Start of Task material

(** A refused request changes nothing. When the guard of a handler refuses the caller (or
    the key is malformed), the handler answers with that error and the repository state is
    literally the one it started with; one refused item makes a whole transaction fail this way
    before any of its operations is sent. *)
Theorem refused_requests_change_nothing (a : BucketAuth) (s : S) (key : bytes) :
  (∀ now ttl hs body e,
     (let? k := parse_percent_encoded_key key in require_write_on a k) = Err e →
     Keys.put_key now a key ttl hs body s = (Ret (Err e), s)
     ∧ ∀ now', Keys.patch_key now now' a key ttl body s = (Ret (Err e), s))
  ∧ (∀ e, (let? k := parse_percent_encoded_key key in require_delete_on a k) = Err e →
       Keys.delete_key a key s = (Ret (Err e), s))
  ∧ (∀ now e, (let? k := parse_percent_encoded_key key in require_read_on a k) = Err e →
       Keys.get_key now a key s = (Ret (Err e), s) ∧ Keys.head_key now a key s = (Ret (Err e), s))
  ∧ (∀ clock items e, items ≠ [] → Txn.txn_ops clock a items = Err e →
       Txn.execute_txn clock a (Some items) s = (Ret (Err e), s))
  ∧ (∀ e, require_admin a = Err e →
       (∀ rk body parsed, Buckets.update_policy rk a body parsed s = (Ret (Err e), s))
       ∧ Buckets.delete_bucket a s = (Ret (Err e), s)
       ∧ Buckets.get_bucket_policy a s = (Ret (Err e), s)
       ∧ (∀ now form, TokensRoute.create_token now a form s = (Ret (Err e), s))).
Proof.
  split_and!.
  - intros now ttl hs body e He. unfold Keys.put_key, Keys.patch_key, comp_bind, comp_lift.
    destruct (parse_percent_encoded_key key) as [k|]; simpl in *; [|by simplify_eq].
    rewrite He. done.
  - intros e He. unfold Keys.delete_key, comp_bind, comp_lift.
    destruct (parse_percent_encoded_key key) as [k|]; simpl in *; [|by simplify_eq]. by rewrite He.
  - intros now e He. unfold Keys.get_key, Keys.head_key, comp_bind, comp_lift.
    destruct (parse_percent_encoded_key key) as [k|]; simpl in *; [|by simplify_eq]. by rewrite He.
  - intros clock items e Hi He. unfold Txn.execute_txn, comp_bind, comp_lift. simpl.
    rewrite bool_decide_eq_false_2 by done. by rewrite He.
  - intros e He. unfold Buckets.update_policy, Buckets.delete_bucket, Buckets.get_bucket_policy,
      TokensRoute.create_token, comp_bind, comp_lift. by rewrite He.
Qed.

End of Task material

** Task prompt **
Everything above from the line with "literally the one" to the line with "(∀ now ttl hs", both included, must be repeated exactly, and nothing outside that range.

** Completed exercise **
    literally the one it started with; one refused item makes a whole transaction fail this way
    before any of its operations is sent. *)
Theorem refused_requests_change_nothing (a : BucketAuth) (s : S) (key : bytes) :
  (∀ now ttl hs body e,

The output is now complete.